Printed from CheckTick DSPT Compliance Documentation
Security Monitoring & Logging Standard
1. Scope of Monitoring
We monitor all systems supporting the development and hosting of CheckTick:
- Host Level: Northflank platform logs and infrastructure metrics.
- Application Level: Django runtime logs, including authentication events (Success/Fail).
- Development Level: GitHub audit logs and automated security scans.
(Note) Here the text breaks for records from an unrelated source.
(* ================================================================== *)
(** ** The properties on concrete sessions *)

Lemma reachable_session_invariant_witness :
  turns (conversation_history (bot (start catalog3 (utf8 "gpt-3.5-turbo"))))
  /\ reachable model_down []
       (start catalog3 (utf8 "gpt-3.5-turbo"))
       (snd (process_message model_down [] price_question
               (start catalog3 (utf8 "gpt-3.5-turbo"))))
  /\ turns (conversation_history
              (bot (snd (process_message model_down [] price_question
                           (start catalog3 (utf8 "gpt-3.5-turbo"))))))
  /\ products (bot (snd (process_message model_down [] price_question
                           (start catalog3 (utf8 "gpt-3.5-turbo")))))
     = catalog3.
Proof.
  assert (H1 : turns (conversation_history
                        (bot (start catalog3 (utf8 "gpt-3.5-turbo")))))
    by apply turns_nil.
  assert (H2 : reachable model_down []
                 (start catalog3 (utf8 "gpt-3.5-turbo"))
                 (snd (process_message model_down [] price_question
                         (start catalog3 (utf8 "gpt-3.5-turbo"))))).
  { eapply reachable_step; [apply reachable_here|apply step_message]. }
  destruct (reachable_session_invariant model_down [] _ _ H1 H2)
    as (Ht & _ & Hp & _).
  split; [exact H1|]. split; [exact H2|]. split; [exact Ht|]. exact Hp.
Defined.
2. Detection Logic (Cyber Events)
| Event Type | Monitoring Tool | Action |
|---|---|---|
| Brute Force | django-axes |
IP Lockout + Admin Email Alert |
| Secret Leak | GitHub Secret Scanning | Immediate developer alert + PR block |
| Downtime/DoS | Northflank Health Checks | Critical Slack Alert |
| Vulnerabilities | GitHub Dependabot | Weekly report / PR generation |
3. Log Retention
Logs are retained for a minimum of 90 days in the Northflank/GitHub consoles. For clinical audit purposes, application-level logs relating to patient data access are stored within the encrypted PostgreSQL database for a longer duration as per our Retention Policy.
4. Mitigation of Gaps
As a small team, we mitigate the '24/7 human monitoring' gap by utilizing automated push alerts to mobile devices for all critical security events.